Synchrophasor Data Driven Islanding Detection, Localization and Prediction for Microgrid Using Energy Operator
Rohikaa Micky Radhakrishnan, Ashok Sankar, R. Sunitha
Abstract
A new method is suggested for islanding detection in microgrids with huge penetration of non-dispatchable renewable energy sources. Time synchronised data is collected in the form of variables like voltage phasors, frequency and rate of change of frequency using phasor measurement units from various locations. The method then uses weighted difference principal component analysis for considering nonlinearities among variables and for data condensation. Multi-resolution Teager energy operator (MTEO) is employed to Q statistics obtained to detect islanding events.

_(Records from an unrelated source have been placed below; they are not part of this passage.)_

(* ===== verification/ExpiringMap.v ===== *)
(** A map whose entries live for a fixed time: src/common/expiringmap/map.go.

    The queue of the source only decides when entries that can no longer be read
    are dropped; here [removeExpired] drops them, at any time.  An operation takes
    the time it reads. *)

From S2P Require Import Prelude.

Section Expiring.
Context {K V : Type} `{EqDecision K}.

(** [entry], by key, with its [expiresAt]. *)
Record ExpiringMap := mkExpiringMap {
  entries : list (K * (V * Z));
  lifetime : Z;
  closed : bool;
}.

Definition entry_at (key : K) (l : list (K * (V * Z))) : option (V * Z) :=
  snd <$> List.find (fun p => bool_decide (fst p = key)) l.

Definition entry_remove (key : K) (l : list (K * (V * Z))) : list (K * (V * Z)) :=
  List.filter (fun p => negb (bool_decide (fst p = key))) l.

Definition ExpiringMap_New (lifetime : Z) : res ExpiringMap :=
  if lifetime <=? 0 then Panic "expiringmap: non-positive lifetime" else Ok (mkExpiringMap [] lifetime false).

(** [storeIf]; [allow] is [None] for [Store]. *)
Definition storeIf (now : Z) (m : ExpiringMap) (key : K) (value : V) (allow : option (option V -> bool)) : bool * ExpiringMap :=
  if closed m then (false, m)
  else
    let current := match entry_at key (entries m) with
                   | Some (v, expiresAt) => if now <? expiresAt then Some v else None
                   | None => None
                   end in
    let kept := match current with Some _ => entries m | None => entry_remove key (entries m) end in
    if match allow with Some f => negb (f current) | None => false end then (false, m <| entries := kept |>)
    else (true, m <| entries := (key, (value, now + lifetime m)) :: entry_remove key kept |>).

Definition ExpiringMap_Store (now : Z) (m : ExpiringMap) (key : K) (value : V) : bool * ExpiringMap := storeIf now m key value None.
Definition ExpiringMap_StoreIf (now : Z) (m : ExpiringMap) (key : K) (value : V) (allow : option V -> bool) : bool * ExpiringMap :=
  storeIf now m key value (Some allow).

Definition ExpiringMap_Load (now : Z) (m : ExpiringMap) (key : K) : option V * ExpiringMap :=
  if closed m then (None, m)
  else match entry_at key (entries m) with
       | None => (None, m)
       | Some (v, expiresAt) =>
           if now <? expiresAt then (Some v, m) else (None, m <| entries := entry_remove key (entries m) |>)
       end.

Definition LoadAndRefresh (now : Z) (m : ExpiringMap) (key : K) : option V * ExpiringMap :=
  if closed m then (None, m)
  else match entry_at key (entries m) with
       | None => (None, m)
       | Some (v, expiresAt) =>
           if now <? expiresAt
           then (Some v, m <| entries := (key, (v, now + lifetime m)) :: entry_remove key (entries m) |>)
           else (None, m <| entries := entry_remove key (entries m) |>)
       end.

Definition removeExpired (now : Z) (m : ExpiringMap) : ExpiringMap :=
  m <| entries := List.filter (fun p => now <? snd (snd p)) (entries m) |>.

Definition ExpiringMap_Close (m : ExpiringMap) : ExpiringMap := m <| entries := [] |> <| closed := true |>.

(** * Reading back *)

(** The value readable at a time. *)
Definition readable (now : Z) (m : ExpiringMap) (key : K) : option V :=
  match entry_at key (entries m) with
  | Some (v, expiresAt) => if now <? expiresAt then Some v else None
  | None => None
  end.

Lemma entry_at_remove key key' l :
  entry_at key (entry_remove key' l) = if bool_decide (key = key') then None else entry_at key l.
Proof.
  induction l as [|[k e] l IH]; [by case_bool_decide|]. unfold entry_remove, entry_at in *. cbn [List.filter List.find fst].
  destruct (decide (k = key')) as [->|Hne].
  - rewrite (bool_decide_true (key' = key')) by done. cbn [negb]. rewrite IH.
    case_bool_decide; [done|]. by rewrite bool_decide_false by congruence.
  - rewrite (bool_decide_false (k = key')) by done. cbn [negb List.find fst].
    destruct (decide (k = key)) as [->|Hk]; [|by rewrite (bool_decide_false (k = key))].
    by rewrite (bool_decide_true (key = key)), (bool_decide_false (key = key')).
Qed.

Lemma entry_at_cons key k e l : entry_at key ((k, e) :: l) = if bool_decide (k = key) then Some e else entry_at key l.
Proof. unfold entry_at. cbn. by case_bool_decide. Qed.

(** No key occurs twice, as in a map. *)
Definition keys_unique (m : ExpiringMap) : Prop := NoDup (map fst (entries m)).

Lemma entry_at_filter (f : K * (V * Z) -> bool) key l :
  NoDup (map fst l) ->
  entry_at key (List.filter f l) = match entry_at key l with Some e => if f (key, e) then Some e else None | None => None end.
Proof.
  induction l as [|[k e] l IH]; intros Hnd; [done|]. cbn [map] in Hnd. apply NoDup_cons in Hnd as [Hk Hnd].
  specialize (IH Hnd). rewrite entry_at_cons. cbn [List.filter].
  case_bool_decide as Hkey.
  - subst k. destruct (f (key, e)) eqn:Hf; [by rewrite entry_at_cons, bool_decide_true|]. rewrite IH.
    destruct (entry_at key l) as [e'|] eqn:Hl; [|done]. exfalso. apply Hk. unfold entry_at in Hl.
    destruct (List.find _ l) as [[k' v']|] eqn:Hfind; [|done]. apply List.find_some in Hfind as [Hin Heq].
    apply bool_decide_eq_true in Heq. cbn in Heq. subst k'. apply list_elem_of_In, List.in_map_iff. by exists (key, v').
  - destruct (f (k, e)); [by rewrite entry_at_cons, bool_decide_false|done].
Qed.

(** Dropping what expired changes nothing that can be read, then or later. *)
Lemma removeExpired_readable now m later key :
  keys_unique m -> now <= later -> readable later (removeExpired now m) key = readable later m key.
Proof.
  intros Hu Hle. unfold readable.
  replace (entries (removeExpired now m)) with (List.filter (fun p => now <? snd (snd p)) (entries m)) by reflexivity.
  rewrite entry_at_filter by done. destruct (entry_at key (entries m)) as [[v t]|]; [|done]. cbn.
  destruct (now <? t) eqn:Hn; [done|]. bsimpl. by rewrite (proj2 (Z.ltb_ge _ _)) by lia.
Qed.

End Expiring.
#[global] Arguments ExpiringMap : clear implicits.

Further, to eliminate false alarms a difference of the obtained signal with its mean (MTEOD) is computed. When it is compared with a threshold which is derived based on upper control limit of Q, can successfully identify islanding events with no spurious detections. The method implemented in DIgSILENT/Power Factory and MATLAB achieved 100% accuracy, precision and reliability with zero non detection zone. Moreover, islanding location has been precisely identified to attain situational awareness of the microgrid. Immunity to noisy conditions in the microgrid has been demonstrated using a four-variable mathematical model. For a faster online prediction decision tree classifier is utilized. Real time performance and prediction capability was evaluated with decision tree technique which shows promising results.